In an instant all the robbers were engaged in the most strenuous endeavours to extinguish the fire; but the distance, to which the vast strength of the Norman had hurled the torch among the bushes, rendered all access extremely difficult. No water was to be procured, and the means they employed, that of cutting down the smaller trees and bushes with their swords and axes, instead of opposing any obstacle to the flames, seemed rather to accelerate their progress. From bush to bush, from tree to tree, the impetuous element spread on, till, finding themselves almost girt in by the fire, the heat and smoke of which were becoming too intense for endurance, the robbers abandoned their useless efforts to extinguish it, and hurried to gather up their scattered arms and garments, before the flames reached the spot of their late revels.

The Norman, however, together with Chavigni and his servant, still continued their exertions; and even Lafemas, who had come forth from his hiding-place, gave some awkward assistance; when suddenly the Norman stopped, put his hand to his ear, to aid his hearing amidst the cracking of the wood and the roaring of the flames, and exclaimed, “I hear horse upon the hill—follow me, Monseigneur. St. Patrice guide us! this is a bad business:—follow me!” So saying, three steps brought him to the flat below, where his companions were still engaged in gathering together all they had left on the ground.
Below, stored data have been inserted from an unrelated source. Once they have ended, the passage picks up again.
(** Pushing on a heap that is not empty compares the new item with its
    parent. *)
Lemma heappush_python3 (item : nat) (heap : list nat) :
  heap ≠ [] → heappush job_lt item heap = (Raises TypeError, heap ++ [item]).
Proof.
  intros Hne. unfold heappush, siftdown. heap_unfold. cbv beta iota.
  assert (Hlen : length (heap ++ [item]) - 1 = length heap).
  { rewrite length_app. simpl. lia. }
  rewrite Hlen. rewrite decide_False by (rewrite length_app; simpl; lia).
  destruct (length heap) as [|n] eqn:Hn.
  { by destruct heap. }
  cbn [siftdown_loop]. rewrite decide_True by lia. heap_unfold.
  rewrite (list_lookup_middle heap [] item (S n)) by done. cbv beta iota.
  assert (Hparent : (S n - 1) / 2 < length (heap ++ [item])).
  { rewrite length_app. simpl.
    pose proof (Nat.Div0.div_le_upper_bound (S n - 1) 2 (S n - 1)). lia. }
  destruct (lookup_lt_is_Some_2 _ _ Hparent) as [parent ->]. done.
Qed.

(** Re-arranging a heap of two or more entries compares two of them. *)
Lemma siftup_python3 (heap : list nat) :
  2 ≤ length heap → ∃ heap', siftup job_lt 0 heap = (Raises TypeError, heap') .
Proof.
  intros Hlen. destruct heap as [|a [|b [|c heap]]]; simpl in Hlen; try lia.
  { eexists. vm_compute. reflexivity. }
  unfold siftup. heap_unfold. cbv beta iota.
  rewrite decide_False by (simpl; lia).
  cbn [length siftup_loop].
  assert (Hhalf : 0 < S (S (S (length heap))) / 2).
  { pose proof (Nat.Div0.mul_div_le (S (S (S (length heap)))) 2).
    pose proof (Nat.mod_upper_bound (S (S (S (length heap)))) 2).
    pose proof (Nat.div_mod_eq (S (S (S (length heap)))) 2). lia. }
  rewrite decide_True by done.
  change (2 * 0 + 1) with 1. change (1 + 1) with 2.
  rewrite decide_True by lia. heap_unfold. simpl. by eexists.
Qed.

Lemma heappop_python3 (top second third : nat) (rest : list nat) :
  (heappop job_lt (top :: second :: third :: rest)).1 = Raises TypeError.
Proof.
  destruct (exists_last (l := second :: third :: rest) ltac:(done)) as (front & lastelt & Heq).
  rewrite Heq, app_comm_cons, heappop_snoc.
  destruct (siftup_python3 (lastelt :: front)) as [heap' ->]; [|done].
  apply (f_equal length) in Heq. rewrite length_app in Heq. simpl in *. lia.
Qed.
Lemma C5_witness :
  let s := default machine_start (run machine_start [ControlW 0x10; Wait 15; FireUpdate]) in
  let s' := default machine_start (run (control_w s 0) [Wait 15; FireUpdate; Wait 24985]) in
  sel s' 4 = false /\
  ((Intellect02.timer_of s' 4 = Some (Some (now s + 25000)) /\
    now s' <= now s + 25000 /\ led s' 0 = 1) \/
   (Intellect02.timer_of s' 4 = Some None /\
    now s + 25000 <= now s' /\ led s' 0 = 0)).
Proof.
  assert (H : reachable
    (default machine_start (run machine_start [ControlW 0x10; Wait 15; FireUpdate])))
    by (exists [ControlW 0x10; Wait 15; FireUpdate]; vm_compute; reflexivity).
  apply (proj2 (proj2 (C5_indicator_leds _ H)) 0%nat 0 [Wait 15; FireUpdate; Wait 24985]);
    (lia || (vm_compute; reflexivity)).
Defined.

(** C5 as stated fails: 24.985 ms after the write that cleared select bit 4,
    and after the refresh that followed it, the lose LED is still on. *)
Lemma C5_counterexample :
  exists s,
    run machine_start
      [ControlW 0x10; Wait 15; FireUpdate; ControlW 0; Wait 15; FireUpdate; Wait 24970]
    = Some s /\
    BIT (m_led_select s) 4 = 0 /\ led s 0 = 1 /\ now s = 25000.
Proof. eexists. split; [vm_compute; reflexivity|]. repeat split. Qed.

End Claims_Intellect02.

Section Claims_Deflicker.
(** * Shipment optimisation models: formulation and reporting

    A shallow embedding of the two model builders and their reports:
    - [src/carrier_earned_discount.py] and
      [src/problems/carrier_earned_discount/main.py] (tiered carrier
      discounts), and
    - [src/warehouse_shipments.py] (warehouse network with fixed costs and a
      delivery tolerance),
    together with the part of the PuLP modelling library they rely on.

    Numbers are exact rationals ([Q]); Python dictionaries are [gmap]s, Python
    lists are lists, exceptions are the [Raise] results of the [result]
    monad, and [print] output is a list of structured lines. *)

From Stdlib Require Import Ascii String QArith Qabs Lqa.
From stdpp Require Import gmap strings list pretty.

(** ** Python values and exceptions *)

Inductive exn := KeyError | IndexError.

Inductive result (A : Type) : Type :=
| Ok (a : A)
| Raise (e : exn).
Arguments Ok {A} a.
Arguments Raise {A} e.

Global Instance result_ret : MRet result := λ A a, Ok a.
Global Instance result_bind : MBind result := λ A B f m,
  match m with Ok a => f a | Raise e => Raise e end.
Global Instance result_fmap : FMap result := λ A B f m,
  match m with Ok a => Ok (f a) | Raise e => Raise e end.

(** [d[k]] on a dictionary. *)
Definition getitem `{Countable K} {V} (d : gmap K V) (k : K) : result V :=
  match d !! k with Some v => Ok v | None => Raise KeyError end.

(** [l[i]] on a list; a negative index counts from the end. *)
Definition getitem_list {A} (l : list A) (i : Z) : result A :=
  let j := if (i <? 0)%Z then (Z.of_nat (length l) + i)%Z else i in
  if (j <? 0)%Z then Raise IndexError
  else match l !! Z.to_nat j with Some x => Ok x | None => Raise IndexError end.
“Messieurs!” he cried to the robbers, “leave all useless lumber; I hear horses coming down the hill. It must be a lieutenant of the forest, and the gardes champÉtres, alarmed by the fire—Seek your horses, quick!—each his own way. We meet at St. Herman’s brake—You, Monseigneur, follow me, I will be your guide; but dally not, Sir, if, as I guess, you would rather be deemed in the Rue St. HonorÉ, than in the Forest of St. Germain.”

So saying, he drew aside the boughs, disclosing a path somewhat to the right of that by which Chavigni had entered their retreat, and which apparently led to the high sand-cliff which flanked it on the north. The Statesman, with his servant and Lafemas, followed quickly upon his steps, only lighted by the occasional gleam of the flames, as they flashed and flickered through the foliage of the trees.

Having to struggle every moment with the low branches of the hazel and the tangled briars that shot across the path, it was some time ere they reached the bank, and there the footway they had hitherto followed seemed to end. “Here are steps,” said the Norman, in a low voice; “hold by the boughs, Monseigneur, lest your footing fail. Here is the first step.”

The ascent was not difficult, and in a few minutes they had lost sight of the dingle and the flames by which it was surrounded; only every now and then, where the branches opened, a broad red light fell upon their path, telling that the fire still raged with unabated fury. A moment or two after, they could perceive that the track entered upon a small savanna, on which the moon was still shining, her beams showing with a strange sickly light, mingled as they were with the fitful gleams of the flames and the red reflection of the sky. The whole of this small plain, however, was quite sufficiently illuminated to allow Chavigni and his companion to distinguish two horses fastened by their bridles to a tree hard by; and a momentary glance convinced the Statesman, that the spot where he and Lafemas had left their beasts, was again before him, although he had arrived there by another and much shorter path than that by which he had been conducted to the rendezvous.

“We have left all danger behind us, Monseigneur,” said the robber, after having carefully examined the savanna, to ascertain that no spy lurked amongst the trees around. “The flies are all swarming round the flames. There stand your horses—mount, and good speed attend you! Your servant must go with me, for our beasts are not so nigh.”

Chavigni whispered a word in the robber’s ear, who in return bowed low, with an air of profound respect. “I will attend your Lordship—” replied he, “—and without fear.”

“You may do so in safety,” said the Statesman, and mounting his horse, after waiting a moment for the Judge, he took his way once more towards the high road to St. Germain.